TASK BRIEF - Starting at the line with "englishPunctuation := List.length" and going on through the line with "(** *** pdf.js, as", reproduce each line in the records below exactly and nothing more.

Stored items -
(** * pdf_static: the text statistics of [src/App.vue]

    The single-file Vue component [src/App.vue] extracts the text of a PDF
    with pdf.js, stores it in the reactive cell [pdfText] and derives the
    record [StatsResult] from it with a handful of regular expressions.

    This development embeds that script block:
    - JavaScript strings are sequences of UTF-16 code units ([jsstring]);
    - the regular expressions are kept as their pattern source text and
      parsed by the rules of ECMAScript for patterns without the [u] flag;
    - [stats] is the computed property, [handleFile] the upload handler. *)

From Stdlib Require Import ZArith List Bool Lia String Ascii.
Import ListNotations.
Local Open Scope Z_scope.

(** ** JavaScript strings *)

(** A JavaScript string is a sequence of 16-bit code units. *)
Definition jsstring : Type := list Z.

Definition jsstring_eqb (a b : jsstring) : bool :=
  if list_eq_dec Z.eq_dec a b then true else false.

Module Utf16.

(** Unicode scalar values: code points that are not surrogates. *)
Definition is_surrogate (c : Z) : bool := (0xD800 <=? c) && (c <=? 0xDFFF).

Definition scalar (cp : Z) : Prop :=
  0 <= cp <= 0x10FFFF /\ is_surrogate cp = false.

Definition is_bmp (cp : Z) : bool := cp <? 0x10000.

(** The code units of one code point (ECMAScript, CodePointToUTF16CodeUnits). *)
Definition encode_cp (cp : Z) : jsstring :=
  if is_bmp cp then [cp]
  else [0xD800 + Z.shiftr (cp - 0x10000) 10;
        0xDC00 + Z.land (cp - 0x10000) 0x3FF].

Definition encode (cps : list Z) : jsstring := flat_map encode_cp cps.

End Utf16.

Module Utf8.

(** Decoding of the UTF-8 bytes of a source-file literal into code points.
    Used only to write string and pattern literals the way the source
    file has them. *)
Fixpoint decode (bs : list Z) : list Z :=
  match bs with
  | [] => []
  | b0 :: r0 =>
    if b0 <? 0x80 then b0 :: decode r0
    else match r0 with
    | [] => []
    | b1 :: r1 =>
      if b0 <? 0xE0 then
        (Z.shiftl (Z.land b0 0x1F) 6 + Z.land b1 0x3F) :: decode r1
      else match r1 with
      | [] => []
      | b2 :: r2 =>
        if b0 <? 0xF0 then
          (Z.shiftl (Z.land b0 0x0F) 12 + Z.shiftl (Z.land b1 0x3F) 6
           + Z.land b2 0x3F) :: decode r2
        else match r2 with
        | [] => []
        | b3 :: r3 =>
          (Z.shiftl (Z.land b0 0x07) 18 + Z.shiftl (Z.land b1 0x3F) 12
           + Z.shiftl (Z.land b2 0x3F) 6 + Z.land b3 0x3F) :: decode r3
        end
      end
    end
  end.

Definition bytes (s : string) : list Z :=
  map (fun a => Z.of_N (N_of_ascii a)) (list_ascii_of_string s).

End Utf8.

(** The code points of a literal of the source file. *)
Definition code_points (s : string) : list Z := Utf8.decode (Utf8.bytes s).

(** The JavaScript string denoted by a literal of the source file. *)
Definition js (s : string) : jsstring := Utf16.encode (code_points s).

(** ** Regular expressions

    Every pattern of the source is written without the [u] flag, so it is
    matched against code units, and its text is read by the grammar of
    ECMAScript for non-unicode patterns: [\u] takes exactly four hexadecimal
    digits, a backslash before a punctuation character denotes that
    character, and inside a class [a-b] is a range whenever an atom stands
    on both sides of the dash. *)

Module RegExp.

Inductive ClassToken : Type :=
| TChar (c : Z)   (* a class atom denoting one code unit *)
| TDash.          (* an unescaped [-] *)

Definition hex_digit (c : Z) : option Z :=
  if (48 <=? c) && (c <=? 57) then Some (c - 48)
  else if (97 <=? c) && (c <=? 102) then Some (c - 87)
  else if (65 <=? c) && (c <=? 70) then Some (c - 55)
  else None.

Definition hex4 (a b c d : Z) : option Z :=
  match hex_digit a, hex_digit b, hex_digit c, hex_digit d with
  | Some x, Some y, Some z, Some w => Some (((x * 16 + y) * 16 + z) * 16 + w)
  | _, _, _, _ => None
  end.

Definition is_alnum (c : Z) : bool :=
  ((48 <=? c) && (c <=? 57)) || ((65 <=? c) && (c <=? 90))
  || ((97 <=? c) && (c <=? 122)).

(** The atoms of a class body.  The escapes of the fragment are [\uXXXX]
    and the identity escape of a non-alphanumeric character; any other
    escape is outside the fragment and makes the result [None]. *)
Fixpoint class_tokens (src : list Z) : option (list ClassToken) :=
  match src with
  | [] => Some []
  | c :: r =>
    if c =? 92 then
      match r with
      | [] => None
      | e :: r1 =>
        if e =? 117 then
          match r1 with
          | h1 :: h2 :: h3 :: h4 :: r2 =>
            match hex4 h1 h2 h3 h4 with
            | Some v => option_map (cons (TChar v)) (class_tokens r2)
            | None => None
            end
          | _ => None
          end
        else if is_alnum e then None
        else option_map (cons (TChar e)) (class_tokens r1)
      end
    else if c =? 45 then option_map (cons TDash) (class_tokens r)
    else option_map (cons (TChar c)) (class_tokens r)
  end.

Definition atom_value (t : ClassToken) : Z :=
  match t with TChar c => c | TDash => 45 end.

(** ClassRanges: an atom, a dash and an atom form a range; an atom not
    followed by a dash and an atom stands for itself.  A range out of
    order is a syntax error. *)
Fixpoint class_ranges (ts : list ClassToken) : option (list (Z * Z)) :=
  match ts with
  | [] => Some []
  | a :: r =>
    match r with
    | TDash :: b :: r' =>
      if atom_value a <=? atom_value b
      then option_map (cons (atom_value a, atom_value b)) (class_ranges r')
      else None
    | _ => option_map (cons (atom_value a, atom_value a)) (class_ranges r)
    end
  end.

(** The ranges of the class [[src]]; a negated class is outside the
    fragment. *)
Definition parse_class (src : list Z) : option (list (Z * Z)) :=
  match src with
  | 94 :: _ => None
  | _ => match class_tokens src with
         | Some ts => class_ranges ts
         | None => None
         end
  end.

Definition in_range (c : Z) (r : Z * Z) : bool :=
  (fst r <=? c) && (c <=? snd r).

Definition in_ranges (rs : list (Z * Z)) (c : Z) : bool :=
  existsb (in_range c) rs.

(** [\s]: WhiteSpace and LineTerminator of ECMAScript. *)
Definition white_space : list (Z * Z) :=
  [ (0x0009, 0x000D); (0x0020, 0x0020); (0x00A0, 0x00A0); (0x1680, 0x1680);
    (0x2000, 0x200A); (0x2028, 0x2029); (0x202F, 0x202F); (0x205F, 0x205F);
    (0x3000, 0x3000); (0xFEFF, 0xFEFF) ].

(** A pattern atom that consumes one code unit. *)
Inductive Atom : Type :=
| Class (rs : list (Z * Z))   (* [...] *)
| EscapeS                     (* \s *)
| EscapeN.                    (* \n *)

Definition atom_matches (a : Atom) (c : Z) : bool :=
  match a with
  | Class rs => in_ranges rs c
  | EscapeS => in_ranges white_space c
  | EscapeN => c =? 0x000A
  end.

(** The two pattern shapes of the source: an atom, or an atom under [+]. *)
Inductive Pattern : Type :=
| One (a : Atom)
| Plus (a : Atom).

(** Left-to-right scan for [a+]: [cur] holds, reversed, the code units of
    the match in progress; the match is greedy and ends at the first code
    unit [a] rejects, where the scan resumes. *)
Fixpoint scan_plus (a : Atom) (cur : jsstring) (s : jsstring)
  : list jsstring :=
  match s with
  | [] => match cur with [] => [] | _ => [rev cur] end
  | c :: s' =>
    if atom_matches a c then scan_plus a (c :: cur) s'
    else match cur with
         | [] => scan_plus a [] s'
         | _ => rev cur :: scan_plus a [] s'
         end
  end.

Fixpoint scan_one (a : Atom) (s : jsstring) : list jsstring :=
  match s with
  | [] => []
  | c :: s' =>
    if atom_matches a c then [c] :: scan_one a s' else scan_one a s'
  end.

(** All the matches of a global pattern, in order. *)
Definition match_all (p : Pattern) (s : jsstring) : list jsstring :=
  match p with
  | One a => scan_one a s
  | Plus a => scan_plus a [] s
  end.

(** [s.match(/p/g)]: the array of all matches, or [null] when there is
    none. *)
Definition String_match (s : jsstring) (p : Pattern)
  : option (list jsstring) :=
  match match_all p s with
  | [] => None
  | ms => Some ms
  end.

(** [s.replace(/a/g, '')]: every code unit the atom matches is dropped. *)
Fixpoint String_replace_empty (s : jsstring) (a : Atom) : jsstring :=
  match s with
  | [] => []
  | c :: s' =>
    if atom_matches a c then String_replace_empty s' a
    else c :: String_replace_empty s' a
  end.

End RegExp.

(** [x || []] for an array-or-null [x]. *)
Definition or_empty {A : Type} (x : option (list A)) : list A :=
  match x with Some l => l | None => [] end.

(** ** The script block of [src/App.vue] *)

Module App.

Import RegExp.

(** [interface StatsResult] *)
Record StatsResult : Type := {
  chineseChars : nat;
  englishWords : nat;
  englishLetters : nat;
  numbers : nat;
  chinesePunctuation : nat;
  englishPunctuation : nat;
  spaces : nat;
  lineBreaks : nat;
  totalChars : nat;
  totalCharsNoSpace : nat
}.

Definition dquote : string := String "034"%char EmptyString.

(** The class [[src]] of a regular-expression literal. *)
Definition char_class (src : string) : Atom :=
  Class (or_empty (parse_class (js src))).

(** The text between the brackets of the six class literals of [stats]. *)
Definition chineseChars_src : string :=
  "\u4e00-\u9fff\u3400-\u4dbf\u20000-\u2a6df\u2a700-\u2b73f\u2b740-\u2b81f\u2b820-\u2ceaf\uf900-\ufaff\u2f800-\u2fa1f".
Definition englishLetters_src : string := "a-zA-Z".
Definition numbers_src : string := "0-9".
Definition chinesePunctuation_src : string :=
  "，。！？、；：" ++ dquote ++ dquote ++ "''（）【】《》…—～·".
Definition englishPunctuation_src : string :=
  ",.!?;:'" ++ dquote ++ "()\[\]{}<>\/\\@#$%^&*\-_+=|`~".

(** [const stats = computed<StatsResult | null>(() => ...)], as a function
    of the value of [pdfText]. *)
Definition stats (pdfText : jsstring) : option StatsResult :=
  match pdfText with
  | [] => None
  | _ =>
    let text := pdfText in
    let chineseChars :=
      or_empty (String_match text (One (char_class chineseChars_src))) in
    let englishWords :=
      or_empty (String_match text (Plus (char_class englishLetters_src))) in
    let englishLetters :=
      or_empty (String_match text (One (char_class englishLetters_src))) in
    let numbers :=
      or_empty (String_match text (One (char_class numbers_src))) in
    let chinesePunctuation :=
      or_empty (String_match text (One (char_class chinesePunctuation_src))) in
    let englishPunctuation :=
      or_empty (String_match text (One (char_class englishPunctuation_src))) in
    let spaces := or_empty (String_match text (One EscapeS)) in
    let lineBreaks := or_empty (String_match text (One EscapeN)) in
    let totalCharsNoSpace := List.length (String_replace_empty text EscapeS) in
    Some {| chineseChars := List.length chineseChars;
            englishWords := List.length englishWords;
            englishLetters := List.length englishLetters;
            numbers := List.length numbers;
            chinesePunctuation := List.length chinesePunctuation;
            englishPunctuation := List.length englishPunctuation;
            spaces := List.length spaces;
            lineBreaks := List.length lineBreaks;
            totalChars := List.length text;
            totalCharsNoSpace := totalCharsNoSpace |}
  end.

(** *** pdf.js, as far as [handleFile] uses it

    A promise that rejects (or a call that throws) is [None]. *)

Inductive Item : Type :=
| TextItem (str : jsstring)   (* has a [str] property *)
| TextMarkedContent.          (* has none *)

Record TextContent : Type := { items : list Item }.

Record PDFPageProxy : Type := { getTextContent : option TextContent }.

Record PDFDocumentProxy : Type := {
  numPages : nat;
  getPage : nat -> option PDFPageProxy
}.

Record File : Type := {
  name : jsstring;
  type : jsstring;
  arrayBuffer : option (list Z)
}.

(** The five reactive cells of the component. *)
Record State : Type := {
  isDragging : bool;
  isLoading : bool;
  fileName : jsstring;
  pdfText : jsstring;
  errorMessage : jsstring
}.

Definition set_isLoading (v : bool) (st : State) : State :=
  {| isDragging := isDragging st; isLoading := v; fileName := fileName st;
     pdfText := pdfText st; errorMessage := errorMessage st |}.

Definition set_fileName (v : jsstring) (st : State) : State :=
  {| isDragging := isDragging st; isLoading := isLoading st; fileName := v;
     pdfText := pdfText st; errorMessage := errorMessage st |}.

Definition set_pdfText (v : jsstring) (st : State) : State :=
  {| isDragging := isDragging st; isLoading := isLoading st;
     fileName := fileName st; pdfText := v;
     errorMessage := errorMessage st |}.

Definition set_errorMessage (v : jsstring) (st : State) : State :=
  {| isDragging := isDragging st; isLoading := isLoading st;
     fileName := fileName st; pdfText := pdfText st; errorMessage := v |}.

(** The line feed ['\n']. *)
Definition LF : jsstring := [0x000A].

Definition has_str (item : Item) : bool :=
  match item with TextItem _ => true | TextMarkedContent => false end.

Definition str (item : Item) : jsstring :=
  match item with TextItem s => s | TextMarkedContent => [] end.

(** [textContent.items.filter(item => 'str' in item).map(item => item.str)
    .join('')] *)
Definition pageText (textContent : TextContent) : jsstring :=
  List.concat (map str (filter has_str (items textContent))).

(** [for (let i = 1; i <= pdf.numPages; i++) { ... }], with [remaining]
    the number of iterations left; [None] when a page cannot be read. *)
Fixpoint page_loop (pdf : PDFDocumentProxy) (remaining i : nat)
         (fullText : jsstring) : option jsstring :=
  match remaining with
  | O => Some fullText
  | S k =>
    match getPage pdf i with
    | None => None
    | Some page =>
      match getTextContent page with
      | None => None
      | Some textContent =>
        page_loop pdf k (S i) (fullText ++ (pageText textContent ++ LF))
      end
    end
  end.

FINISHED EXERCISE -
            englishPunctuation := List.length englishPunctuation;
            spaces := List.length spaces;
            lineBreaks := List.length lineBreaks;
            totalChars := List.length text;
            totalCharsNoSpace := totalCharsNoSpace |}
  end.

(** *** pdf.js, as far as [handleFile] uses it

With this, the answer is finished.